ABOUT THIS EXERCISE>
Reproduce precisely the lines between the start of the data below and the line with "A process enters", both included.
>>>
(* ===== verification/Prelude.v ===== *)
(** * A verification of xv6-modified

    xv6-modified is xv6, the small Unix-like kernel for x86 multiprocessors in C,
    extended with four scheduling policies (round robin, first come first served,
    by priority, and a multi-level feedback queue with aging), with the system
    calls [waitx], [set_priority] and [getpinfo], and with per-process times.  This
    development models the kernel from the spin lock up to the system calls on files,
    and some of the user-level code, as Rocq functions, and proves the theorems that make the
    parts correct.

    ** The parts of the program and how they interact

    A process enters the kernel by a trap (trap.c), which handles an interrupt or calls the
    system call (syscall.c).  A system call fetches its arguments from
    the stack of the process and checks them.  It runs under the locks of
    spinlock.c, gives up the CPU through proc.c, and reaches files and devices
    through sysfile.c and file.c, which dispatches to pipe.c, console.c and fs.c.  The file system
    (fs.c) reads blocks through the buffer cache (bio.c) and changes them through
    the log (log.c), which makes a group of changes atomic with respect to crashes;
    the cache reads and writes blocks through a disk driver (ide.c or memide.c).
    Memory comes in pages from kalloc.c, which vm.c maps into the address space of a
    process and umalloc.c cuts into pieces for the program.  The kernel's scheduler runs on every CPU
    and switches to processes under ptable.lock.

    ** How code becomes definitions

    - An operation is a function in the monad [M S A := S -> outcome S A] over the
      state [S] of its component: it returns a value and a state ([Ret]), panics
      with a message ([Panic]), does something that C leaves undefined, such as an
      access outside an array ([Undef]), or waits for ever ([Spin]).  A theorem
      that an operation equals [Ret] therefore says that it does not panic, does
      not fault and terminates.
    - C structs are records with the fields of the source, arrays are lists, and a
      pointer to an element of a table is its index.  [unsigned] and [int] are
      integers in [Z] wrapped by [u8], [u16], [u32], [s32] where the code can
      overflow.  [for] loops over a known range are [for_each] or structural
      recursion over the list of the values of the loop variable.
    - A function that can block is cut where it sleeps: one leg runs from taking the
      lock, or from waking up, to the next sleep or the return.  A leg runs under its
      lock and is atomic.  Interleavings are step relations over legs, and safety is
      an invariant of every reachable state.
    - Loops that are not structural have fuel.  The fuel is a bound that the code
      has: the number of bytes for the loops of [readi], [writei] and [filewrite],
      the length of the path for [namex], the number of buffers for the lists of the
      cache, the size of the output buffer for [printint], the number of pages of an
      address space for the loops of vm.c, the break for the free list of umalloc.c, and
      four times the length of the line for the parser of the shell.  The theorems show the
      results with this fuel, so that it is enough.

    ** The files

    - [Prelude] (this file): the monad, record updates, machine integers, array
      access, [wp] rules and the [keeps] frame rules with their hint database, and
      lemmas on lists.
    - [Spinlock] (spinlock.c; mycpu, pushcli, popcli): the lock word, the owner, the
      interrupt flag and its nesting, and the interleaving of [acquire] and
      [release] on several CPUs: mutual exclusion.
    - [Proctab], [Mlfq] (the queues of proc.c): the ring buffers against FIFO lists.
    - [Proc] (proc.c): the process table and its operations, over a class [Services]
      that stands for memory, files and the log as they are called from proc.c.
      [Scheduler], [SchedMlfq]: the four policies, leg by leg.  [ProcSpec],
      [ForkSpec]: what fork, exit, wait and waitx do on every path.
    - [Tables], [Legs], [Machine], [MachineInv], [MachineSafe], [MachineProps]: any
      number of CPUs and processes, every interleaving of the critical sections,
      under any policy; the invariant and the theorems for all reachable states.
      The runs are bounded by the width of the counters: the clock stays below
      2^31 - 2, the next pid below 2^31 - 1 and the nesting of [pushcli] below 2^20.
    - [Sysproc] (sysproc.c), [Trap] (trap.c, the dispatch of syscall.c): the system calls
      on processes and the handling of a trap from its entry to its return or to the
      switch to the scheduler.  User memory (class [UserMem]) and the handlers of the
      devices (class [Handlers]) are parameters.  A system call on files ends the trap with
      its number, and goes on with its result.  [TrapSteps]: what a trap
      does is a sequence of steps of the machine.  [TrapSpec]: the clock interrupt.
    - [Mem], [CString] (string.c, ulib.c): byte memory and the string routines.
    - [Ring], [Pipe] (pipe.c): ring buffers with free-running counters; the pipe as a
      stream.
    - [Grep] (grep.c), [Printf] (printf.c, cprintf), [Kbd] (kbd.c), [Console]
      (console.c, uart.c).
    - [Kalloc] (kalloc.c): the free list threaded through the free pages.
    - [Log] (log.c): transactions over a disk that can crash between two writes, also
      while it commits or recovers.  The cache it reads and writes through has a buffer
      for every block; the theorems bound the buffers that the log keeps in it.
    - [Sleeplock] (sleeplock.c); [Bio] (bio.c) over the class [Driver] of disk
      drivers with its laws [DriverLaws]; [Memide] (memide.c) and [Ide] (ide.c), the
      latter over a controller (class [Ata]), are its instances, the controller if it
      reports no errors; [BioSys]: threads
      at the cache, for every driver that keeps the laws.
    - [Fs] (fs.c): the definitions.  [FsAlloc]: the block map.  [FsFile]: files as
      sequences of bytes.  [FsInode]: the inode cache and the inodes on disk.
      [FsDir]: directories and paths.  The cache and the log appear here through
      what their theorems promise: reading a block gives its current contents,
      [log_write] changes them and notes the block.
    - [File], [FileSpec] (file.c, pipealloc): open files over [Fs] and [Pipe].
    - [Vm] (vm.c): two-level page tables in physical memory.  [VmSpec]: which pages an
      address space maps and owns, and what each operation does to that.  [VmUser]:
      growing, copying, writing and freeing address spaces.
    - [Umalloc] (umalloc.c): the free list of the user-level allocator.
    - [Sysfile], [SysfileSpec] (syscall.c, sysfile.c): the arguments of system calls and
      the system calls on files, over [File] and the memory of the process.
    - [Exec], [ExecSpec] (exec.c, elf.h): loading a program into a new address space
      and putting it in the place of the old one.
    - [Sh], [ShSpec] (sh.c): the tokens, the parser, the termination of the strings of
      a parsed command, and the execution of commands over tables of descriptors.
    - [Mkfs] (mkfs.c): the builder of the disk image.  [MkfsSpec]: how [iappend] lays out
      files.  [MkfsImage]: the invariant of [main].  [MkfsBoot]: the image is one that
      the file system of the kernel can start from.
    - [Mp] (mp.c): the tables of the processors.

    ** What the theorems show

    - Processes: every trap is a sequence of steps of the machine, in all of whose reachable
      states a RUNNING process is on one CPU and the lock is held where it must
      be; no wakeup of a parent is lost; pids are unique; the queues hold no process
      twice; fork, exit, wait do what they say, errors included; each policy picks
      the process it should, a clock interrupt takes the CPU away when the policy says so,
      and round robin is starvation free.
    - Storage: a crash at any point of a commit or of a recovery leaves all or
      nothing of a transaction; no two threads have the same block; no block, page,
      inode entry or file entry is given out twice and none is lost; reads return
      what was written; a name that was linked is found; large writes are split into
      operations that fit the log.  The image of mkfs satisfies the invariants that these
      theorems start from: the kernel finds in it the files that mkfs was given.
    - Memory: a copied address space has the same contents in pages of its own; a
      failure to grow or to copy gives back every page it took; allocations of
      [malloc] never overlap; exec replaces the image of a process or leaves it as it
      was.
    - The shell: the parser ends on every line, reads back every printed command, and
      the commands of a pipeline and of a redirection get the descriptors that the
      line asks for.
    - System calls: no argument is read outside the memory of the process; the
      references of the descriptors are counted; a pipe is made with both descriptors
      or not at all.
    - Input and output: the pipe is a stream, the console's input is a queue of
      lines, printed numbers read back, the keyboard and the screen stay in bounds.

    Where the code does not do what its documentation says the theorems show that:
    equal priorities are not scheduled round robin, a waiting time can be -1, the log
    that mkfs makes is one block too short for what [begin_op] admits, the disk driver marks a
    buffer valid after an error, grep forgets
    part of a long line, [uva2ka] follows a page table that is not there, and [malloc]
    of a size near 2^32 returns a block that is too small, the shell opens the file of
    [>>] as that of [>], and its [cd] drops the last character of a line without a
    newline, and the root directory of mkfs can have one block less than its size says.

    ** What is not modelled

    - In vm.c the segment descriptors and the task state: they configure the processor
      and nothing that is modelled reads them.  proc.c reaches memory and files
      through [Services]; its theorems assume of these that they return and leave the
      process table alone but for locks and wakeups, and say which of their answers
      lead to which result.
    - The set-up of the hardware (lapic.c, ioapic.c, picirq.c, main.c), the
      assembly files and the boot loader: they are sequences of accesses to device
      registers.  The context switch appears as the cut between two legs, and the trap
      frame that trapasm.S builds is an argument of [trap].
    - Memory ordering: memory is sequentially consistent, as the barriers in
      spinlock.c make it for data under a lock.
    - The test programs. *)

From Stdlib Require Export ZArith Lia.
From stdpp Require Export base tactics list numbers gmap strings.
<<<
EXPECTED ANSWER>
(* ===== verification/Prelude.v ===== *)
(** * A verification of xv6-modified

    xv6-modified is xv6, the small Unix-like kernel for x86 multiprocessors in C,
    extended with four scheduling policies (round robin, first come first served,
    by priority, and a multi-level feedback queue with aging), with the system
    calls [waitx], [set_priority] and [getpinfo], and with per-process times.  This
    development models the kernel from the spin lock up to the system calls on files,
    and some of the user-level code, as Rocq functions, and proves the theorems that make the
    parts correct.

    ** The parts of the program and how they interact

    A process enters the kernel by a trap (trap.c), which handles an interrupt or calls the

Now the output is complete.